Switch to the /var directory: cd /var
Download from the web server (replace the Xs with the address of your web server): wget http://X.X.X.X/openwrt-15.05-ramips-rt305x-dir-300-b7-initramfs-uImage.bin
Apply the downloaded firmware: busybox flashcp openwrt-15.05-ramips-rt305x-dir-300-b7-initramfs-uImage.bin /dev/mtd/2
Reboot the rooter: reboot -f
Upgrade to the latest build using OpenWrt’s firmware update page.
Steps 2 to 6 shown from above
Success! OpenWrt seems to be fully functional on my D-Link DIR-600 router.
Status page of OpenWrt
What to do if you brick your router (and how/why I bricked mine)
This router is rather difficult to brick as it has some protection against not suitable firmware. However, if you do manage to make it unresponsive all is not lost.

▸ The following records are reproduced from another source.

(* ===== verification/SessionIdentity.v ===== *)
(** * The identity over a session

    What the state machine of [Session] does to the identity on disk: outages and
    local failures never remove it, a sign-out does, and the credential requests
    that run beside the session refresh it one at a time. *)

From S2P Require Import Prelude Str Http Fs Config Tick SecretStore Identity SignIn Session SessionFacts.

Section identity.
Context {C : IdentityCodec} {laws : IdentityCodecLaws C}.
Context (sha256 : string -> string) (token_from_json : string -> result TokenResponse string) (dir : path).
Hypothesis entries_differ : forall d,
  entry_name sha256 TLS_KEY_SERVICE d <> entry_name sha256 OAUTH_SERVICE d.
(** What the Rust type of a token response guarantees. *)
Hypothesis tokens_typed : forall body response, token_from_json body = Ok response ->
  utf8_valid (tr_access_token response) = true /\
  (forall t, tr_refresh_token response = Some t -> utf8_valid t = true) /\
  in_u64 (tr_expires_in response) = true.
Abbreviation p := (metadata_path dir).
Abbreviation step := (step sha256 token_from_json p).
Abbreviation holds := (holds sha256 dir).

(** An identity of one device and key. *)
Record of_device (d key : string) (i : Identity) : Prop := {
  od_device : id_device_id i = d;
  od_key : id_private_key i = key;
  od_typed : identity_typed i;
}.
Definition phase_identity (ph : phase) : option Identity :=
  match ph with
  | Refreshing i _ | Renewing i _ | Connecting i _ | Streaming i _ | Waiting i _ => Some i
  | Starting | Enrolling _ | EnrollBackoff _ | Stopped => None
  end.

(** The device is enrolled, on disk and wherever its identity is in use. *)
Record enrolled_as (d key : string) (m : machine) : Prop := {
  ea_disk : exists i, of_device d key i /\ holds i (m_fs m);
  ea_memory i : phase_identity (m_phase m) = Some i -> of_device d key i;
  ea_tasks t : t ∈ m_tasks m -> of_device d key (task_identity t);
  ea_phase : in_session (m_phase m) = true \/ m_phase m = Starting \/ m_phase m = Stopped;
}.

With a bit of soldering skills and some free and/or inexpensive tools it is possible to bring it back to life.
There is a step by step process described at http://wiki.openwrt.org/toh/d-link/dir-300revb for this model/revision, however, this process did not work for me and I ended up having my router “soft-bricked”. This means that I managed to overwrite the factory firmware with one that was not working and I couldn’t connect to the router any more using LAN or WiFi.

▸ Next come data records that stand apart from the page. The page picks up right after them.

(* ===== verification/SessionRuns.v ===== *)
(** * Runs of the session

    The theorems about the session at concrete inputs, and the runs in which the
    daemon does what its comments say it does not. *)

From S2P Require Import Prelude Str Http Fs Config Tick SecretStore Identity SignIn Session SessionFacts.
From S2P Require Import SessionIdentity SessionRefresh.

(** ** A provider that rotates refresh tokens *)

Definition issued (n : string) (expires_in : Z) : TokenResponse :=
  {| tr_access_token := "a" +:+ n; tr_id_token := None; tr_refresh_token := Some ("r" +:+ n);
     tr_expires_in := expires_in; tr_token_type := "Bearer" |}.
Definition run_token_from_json (s : string) : result TokenResponse string :=
  if String.eqb s "2" then Ok (issued "2" 3600) else if String.eqb s "3" then Ok (issued "3" 3600)
  else Err "expected value".
Lemma run_tokens_typed body response : run_token_from_json body = Ok response ->
  utf8_valid (tr_access_token response) = true /\
  (forall t, tr_refresh_token response = Some t -> utf8_valid t = true) /\
  in_u64 (tr_expires_in response) = true.
Proof.
  unfold run_token_from_json. destruct (String.eqb body "2"); [|destruct (String.eqb body "3"); [|done]];
    intros [= <-]; (split; [reflexivity|split; [by intros t [= <-]|reflexivity]]).
Qed.
(** Accepts one token and answers with one body. *)
Definition accepting (token body : string) (endpoint : string) (f : form) : http_answer :=
  match f with
  | [_; (_, presented); _] => if decide (presented = token) then Answer 200 (Some body) else Answer 400 (Some "")
  | _ => Answer 400 (Some "")
  end.
Definition unreached (endpoint : string) (f : form) : http_answer := NoAnswer.

Definition at_time (now : Z) : step_env := {| en_rng := fun _ => demo_rng; en_now := now; en_elapsed := 10 |}.
Abbreviation dp := (metadata_path demo_dir).
Abbreviation demo_run := (run_events demo_hash run_token_from_json dp).
Abbreviation demo_step := (Session.step demo_hash run_token_from_json dp).

(** An enrolled device, as its files are after a load. *)
Definition stored_fs : fs := snd (load demo_hash demo_rng dp enrolled_fs).
Definition demo_start : machine := start stored_fs None.

Lemma stored_holds : Identity.holds demo_hash demo_dir (demo_identity "1" 500) stored_fs.
Proof.
  assert (load demo_hash demo_rng dp enrolled_fs = (Ok (Some (demo_identity "1" 500)), stored_fs)) as Hl.
  { unfold stored_fs. apply pair_of_fst. vm_compute. reflexivity. }
  exact (load_Some demo_hash demo_dir demo_hash_differ _ _ _ _ Hl).
Qed.
Lemma demo_of_device n e : in_u64 e = true -> utf8_valid n = true -> n = "1" -> of_device "d1" "k" (demo_identity n e).
Proof.
  intros He Hn ->. split; [reflexivity..|]. split; [vm_compute; repeat split; reflexivity|].
  split; [reflexivity|]. split; [reflexivity|]. split; [reflexivity|exact He].
Qed.
Lemma demo_enrolled_as : enrolled_as demo_hash demo_dir "d1" "k" demo_start.
Proof.
  split; [|by intros i|by intros t ?%not_elem_of_nil|by right; left].
  exists (demo_identity "1" 500). split; [by apply demo_of_device|exact stored_holds].
Qed.

Lemma refresh_failures_are_classified_witness :
  exists e s', refresh_oauth_if_needed demo_hash run_token_from_json dp (fun _ => demo_rng) unreached 400
      (demo_identity "1" 500) stored_fs = (Err e, s') /\
    is_oauth_refresh_rejected e = false.
Proof.
  destruct (refresh_oauth_if_needed demo_hash run_token_from_json dp (fun _ => demo_rng) unreached 400
    (demo_identity "1" 500) stored_fs) as [r s'] eqn:E.
  assert (is_ok r = false) as Hr.
  { pose proof (f_equal (fun x => is_ok (fst x)) E) as H. cbn [fst] in H. rewrite <- H. vm_compute. reflexivity. }
  destruct r as [i|e]; [discriminate Hr|]. exists e, s'. split; [reflexivity|].
  destruct (refresh_failures_are_classified demo_hash run_token_from_json dp (fun _ => demo_rng) unreached 400
    (demo_identity "1" 500) stored_fs e s' E) as [H _].
  destruct (is_oauth_refresh_rejected e); [|reflexivity].
  destruct (proj1 H eq_refl) as (_ & status & body & Hans & _). discriminate Hans.
Defined.

(** A day in the life: the provider is not reached, then the token is refreshed, the
    stream opens and closes, and the user signs out. *)
Definition ordinary : list (step_env * event) :=
  [(at_time 400, Begin); (at_time 400, Refreshed unreached); (at_time 401, Slept);
   (at_time 401, Refreshed (accepting "r1" "2")); (at_time 402, Opened); (at_time 500, Seen);
   (at_time 600, Closed (Ok tt)); (at_time 602, Slept)].
Definition after (evs : list (step_env * event)) (m : machine) : list (result unit string) * machine :=
  default ([], m) (demo_run evs m).

Lemma published_status_is_true_witness :
  exists rs m, demo_run ordinary demo_start = Some (rs, m) /\
    (es_status (m_enrollment m) = "enrolled" <-> in_session (m_phase m) = true).
Proof.
  destruct (demo_run ordinary demo_start) as [[rs m]|] eqn:E.
  - exists rs, m. split; [reflexivity|].
    exact (proj1 (published_status_is_true demo_hash run_token_from_json dp ordinary stored_fs None rs m E)).
  - exfalso. pose proof (f_equal is_some E) as H. vm_compute in H. discriminate H.
Defined.
Lemma retry_delays_are_bounded_witness :
  exists rs m, demo_run ordinary demo_start = Some (rs, m) /\ 1 <= phase_delay (m_phase m) <= 60.
Proof.
  destruct (demo_run ordinary demo_start) as [[rs m]|] eqn:E.
  - exists rs, m. split; [reflexivity|].
    exact (proj1 (retry_delays_are_bounded demo_hash run_token_from_json dp ordinary stored_fs None rs m E)).
  - exfalso. pose proof (f_equal is_some E) as H. vm_compute in H. discriminate H.
Defined.

Lemma uneventful_run evs m : 
  Forall (fun e => well_typed (fst e) (snd e)) evs ->
  Forall (fun e => match snd e with
                   | Refreshed post => forall i, ~ refused post i
                   | Closed (Err e) => is_unauthenticated e = false
                   | Logout => False
                   | _ => True end) evs ->
  forall rs m', demo_run evs m = Some (rs, m') ->
  uneventful demo_hash run_token_from_json demo_dir m m'.
Proof.
  intros Hw He. revert m. induction evs as [|[en ev] evs IH]; intros m rs m'; [intros [= _ <-]; constructor|].
  apply Forall_cons in Hw as [Hw Hws], He as [He Hes]. cbn [run_events].
  destruct (demo_step en ev m) as [[r m1]|] eqn:Hs; [|done].
  destruct (demo_run evs m1) as [[rs1 m2]|] eqn:Hr; [|done]. intros [= _ <-].
  eapply uneventful_step; [exact Hw|exact Hs| |by eapply IH].
  intros Hend. unfold ends_enrollment in Hend. destruct ev; try done; destruct (m_phase m); try done;
    try (destruct r0; [done|congruence]). destruct Hend as [_ Href]. by eapply He.
Qed.

Lemma outages_never_unenroll_witness :
  exists i s, load demo_hash demo_rng dp (m_fs (snd (after (take 3 ordinary) demo_start))) = (Ok (Some i), s) /\
    id_device_id i = "d1".
Proof.
  assert (uneventful demo_hash run_token_from_json demo_dir demo_start (snd (after (take 3 ordinary) demo_start))) as Hrun.
  { unfold after. destruct (demo_run (take 3 ordinary) demo_start) as [[rs m']|] eqn:E; [|constructor].
    eapply uneventful_run; [| |exact E].
    - repeat constructor; try (vm_compute; discriminate).
    - repeat constructor. intros i (status & body & Hans & _). discriminate Hans. }
  destruct (outages_never_unenroll demo_hash run_token_from_json demo_dir demo_hash_differ run_tokens_typed demo_rng
    "d1" "k" demo_start _ demo_enrolled_as Hrun) as (i & s & H1 & H2 & _).
  exists i, s. split; [exact H1|exact H2].
Defined.


(** Two credential requests and the session share one refresh. *)
Definition stepped (en : step_env) (ev : event) (m : machine) : machine := default m (snd <$> demo_step en ev m).
Lemma stepped_Some en ev m : is_some (demo_step en ev m) = true ->
  demo_step en ev m = Some (default None (fst <$> demo_step en ev m), stepped en ev m).
Proof. unfold stepped. by destruct (demo_step en ev m) as [[]|]. Qed.

Lemma accepting_rotates current body new : run_token_from_json body = Ok (issued new 3600) ->
  rotates run_token_from_json 3600 current ("r" +:+ new) (accepting current body).
Proof.
  intros Hb endpoint client_id token. simpl. destruct (decide (token = current)); [|by eexists].
  exists body, (issued new 3600). split_and!; try done.
Qed.

Definition two_requests : machine := stepped (at_time 401) TaskLoad (stepped (at_time 400) TaskLoad demo_start).
Definition one_asks : machine := stepped (at_time 402) (TaskLock 1) two_requests.
Definition one_answered : machine := stepped (at_time 403) (TaskAnswer 1 (accepting "r1" "2")) one_asks.
Definition session_began : machine := stepped (at_time 404) Begin one_answered.

Lemma used_tokens_are_not_presented_witness :
  enrolled_as demo_hash demo_dir "d1" "k" session_began.
Proof.
  assert (synced demo_hash demo_dir 400 1000 "d1" "k" demo_start "r1" 400) as Hs.
  { split; [exact demo_enrolled_as|lia|]. exists (demo_identity "1" 500).
    split; [by apply demo_of_device|exact stored_holds|reflexivity|reflexivity| |by intros i ?%not_elem_of_nil| |done].
    - intros i [?|(t & ?%not_elem_of_nil & _)]; done.
    - intros j k i i' Hj. done. }
  refine (proj1 (used_tokens_are_not_presented demo_hash run_token_from_json demo_dir demo_hash_differ run_tokens_typed
    400 1000 3600 _ "d1" "k" demo_start "r1" 400 session_began "r2" 404 Hs _)).
  { split; [lia|]. split; [lia|vm_compute; reflexivity]. }
  eapply rtc_l; [eapply rotation_other with (en := at_time 400) (ev := TaskLoad)|];
    [exact I|by intros []|simpl; lia|apply stepped_Some; vm_compute; reflexivity|].
  eapply rtc_l; [eapply rotation_other with (en := at_time 401) (ev := TaskLoad)|];
    [exact I|by intros []|simpl; lia|apply stepped_Some; vm_compute; reflexivity|].
  eapply rtc_l; [eapply rotation_other with (en := at_time 402) (ev := (TaskLock 1))|];
    [exact I|by intros []|simpl; lia|apply stepped_Some; vm_compute; reflexivity|].
  eapply rtc_l; [eapply rotation_task with (en := at_time 403) (k := 1%nat) (post := accepting "r1" "2") (new := "r2")|];
    [by apply (accepting_rotates "r1" "2" "2")|simpl; lia|apply stepped_Some; vm_compute; reflexivity| |].
  { intros i i' Hk Hr.
    assert (Some i = Some (demo_identity "1" 500)) as Hi.
    { pose proof (f_equal (fmap task_identity) Hk) as H. cbn in H. rewrite <- H. vm_compute. reflexivity. }
    injection Hi as ->. vm_compute in Hr. injection Hr as <-. vm_compute. reflexivity. }
  eapply rtc_l; [eapply rotation_other with (en := at_time 404) (ev := Begin)|];
    [exact I|by intros []|simpl; lia|apply stepped_Some; vm_compute; reflexivity|].
  unfold session_began, one_answered, one_asks, two_requests. apply rtc_refl.
Defined.

(** ** Runs that show defects *)

(** The device of the identity that the files of a machine hold. *)
Definition on_disk (m : machine) : option (string * string) :=
  match fst (load demo_hash demo_rng dp (m_fs m)) with
  | Ok (Some i) => Some (id_device_id i, oa_refresh_token (id_oauth i))
  | _ => None
  end.

(** A sign-out is undone by a credential request that was asking the provider: it
    saves the refreshed identity again, and the next start of the session finds the
    device enrolled. ([refresh_oauth_if_needed] goes on when the stored identity is
    gone.) *)
Definition signed_out_while_asking : list (step_env * event) :=
  [(at_time 400, Begin); (at_time 400, TaskLoad); (at_time 400, TaskLock 0); (at_time 401, Logout);
   (at_time 402, TaskAnswer 0 (accepting "r1" "2"))].
Theorem sign_out_is_undone :
  fst (after (take 4 signed_out_while_asking) demo_start) = [Ok tt] /\
  on_disk (snd (after (take 4 signed_out_while_asking) demo_start)) = None /\
  on_disk (snd (after signed_out_while_asking demo_start)) = Some ("d1", "r2").
Proof. vm_compute. repeat split; reflexivity. Qed.

(** A stored identity that was refreshed and has expired again is not used: the
    session presents its own, used, refresh token, the provider refuses it, and the
    device is unenrolled, although the stored refresh token is good. *)
Definition asleep_after_refresh : list (step_env * event) :=
  [(at_time 300, Begin); (at_time 300, Refreshed (accepting "r1" "2")); (at_time 300, Opened);
   (at_time 400, TaskLoad); (at_time 400, TaskLock 0); (at_time 401, TaskAnswer 0 (accepting "r1" "2"));
   (at_time 90000, Closed (Ok tt)); (at_time 90001, Slept)].
Theorem good_stored_token_is_ignored :
  on_disk (snd (after asleep_after_refresh demo_start)) = Some ("d1", "r2") /\
  on_disk (snd (after (asleep_after_refresh ++ [(at_time 90002, Refreshed (accepting "r2" "3"))])%list demo_start)) = None.
Proof. vm_compute. repeat split; reflexivity. Qed.

(** A refresh by a credential request is lost when the session is renewing its
    certificate: the session saves the identity it had before. The next refresh
    presents the used token, and the device is unenrolled. *)
Definition due_identity : Identity :=
  {| id_device_id := "d1"; id_certificate := "c"; id_private_key := "k"; id_certificate_expires_at := 1000;
     id_oauth := demo_oauth "1" 500; id_token_endpoint := "t"; id_client_id := "a" |}.
Definition due_start : machine :=
  start (snd (save demo_hash demo_rng dp due_identity fresh_fs)) None.
Definition renewal (i : Identity) : result Identity anyerror :=
  Ok {| id_device_id := id_device_id i; id_certificate := "c2"; id_private_key := id_private_key i;
        id_certificate_expires_at := 1000000; id_oauth := id_oauth i; id_token_endpoint := id_token_endpoint i;
        id_client_id := id_client_id i |}.
Definition refreshed_while_renewing : list (step_env * event) :=
  [(at_time 379, Begin); (at_time 379, Refreshed unreached); (at_time 380, TaskLoad); (at_time 380, TaskLock 0);
   (at_time 381, TaskAnswer 0 (accepting "r1" "2"))].
Theorem renewal_loses_a_refresh :
  on_disk (snd (after refreshed_while_renewing due_start)) = Some ("d1", "r2") /\
  on_disk (snd (after (refreshed_while_renewing ++ [(at_time 382, Renewed renewal)])%list due_start))
    = Some ("d1", "r1") /\
  on_disk (snd (after (refreshed_while_renewing ++
    [(at_time 382, Renewed renewal); (at_time 383, Opened); (at_time 440, Closed (Ok tt)); (at_time 441, Slept);
     (at_time 441, Refreshed (accepting "r2" "3"))])%list due_start)) = None.
Proof. vm_compute. repeat split; reflexivity. Qed.

(** After a sign-out that failed the daemon goes on reporting a connection it has
    dropped, for as long as the provider is not reached. *)
Definition stuck_remove (s : fs) : fs :=
  {| nodes := nodes s; umask := umask s;
     fs_fault := fun c q => match c with
                            | CRemove => if decide (q = dp) then Some Denied else None
                            | _ => None
                            end |}.
Definition failed_sign_out : list (step_env * event) :=
  [(at_time 300, Begin); (at_time 300, Refreshed unreached); (at_time 300, Opened); (at_time 400, Logout);
   (at_time 400, Refreshed unreached)].
Theorem dropped_connection_is_reported :
  let '(rs, m) := after failed_sign_out (start (stuck_remove stored_fs) None) in
  map is_ok rs = [false] /\ is_streaming (m_phase m) = false /\ cc_connected (m_connection m) = true.
Proof. vm_compute. repeat split; reflexivity. Qed.

(** A sign-out while the device is enrolling again leaves the previous
    organization's configuration enforced and its error reported. *)
Definition rejected_then_signed_out : list (step_env * event) :=
  [(at_time 300, Begin); (at_time 300, Refreshed unreached); (at_time 300, Opened);
   (at_time 301, Closed (Err {| an_causes := [Grpc UNAUTHENTICATED]; an_message := "revoked" |}));
   (at_time 301, Begin); (at_time 302, Logout)].
Definition enforced : CurrentConfig :=
  {| cur_revision := Some 7; cur_config := default_daemon |}.
Theorem sign_out_keeps_configuration :
  let '(rs, m) := after rejected_then_signed_out (start stored_fs (Some enforced)) in
  rs = [Ok tt] /\ on_disk m = None /\ m_current m = Some enforced /\
  cc_last_error (m_connection m) = Some IdentityRejected.
Proof. vm_compute. repeat split; reflexivity. Qed.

At this stage I went on to read up as much and as diverse information on the DIR-600 B5 as possible. The OpenWrt forums are a great starting point. Finally I ended up opening the router (as in I removed its case) and created a connection to its serial interface.
Serial port that needs some means of connecting to it
Pin header soldered on the board with breadboard cables connected to Rx, Tx and Gnd. Vcc is not required. The serial port uses: 57600 baud, 3.3V levels.
Final setup, connected to a USB-Serial port adapter.
With the serial cable properly attached (see the label I added to the PCB for extra safety) I could now observe what really was going on in the router. When booting up the rooter I could see all the messages it spit out on the serial port. Looking through the messages I found that at some stage it displayed a menu and, very briefly, it was waiting for a selection, then it continued with a default selection of “3”:
Please choose the operation:
1: Load system code to SDRAM via TFTP. 2: Load system code then write to Flash via TFTP. 3: Boot system code via Flash (default). 4: Entr boot command line interface. 7: Load Boot Loader code then write to Flash via Serial. 9: Load Boot Loader code then write to Flash via TFTP.
At the next boot I chose #1 and used tftp to upload the original firmware. At this stage the router was running the original firmware from memory – switching the router off would make it forget this. However, this was enough for me to get in to the emergency firmware upload page:
Emergency firmware upload page
On this page I was able to upload the original firmware to the router and restore its workings to factory default. Back to square one. At least I could continue to try other ways knowing that I can get back to this any time.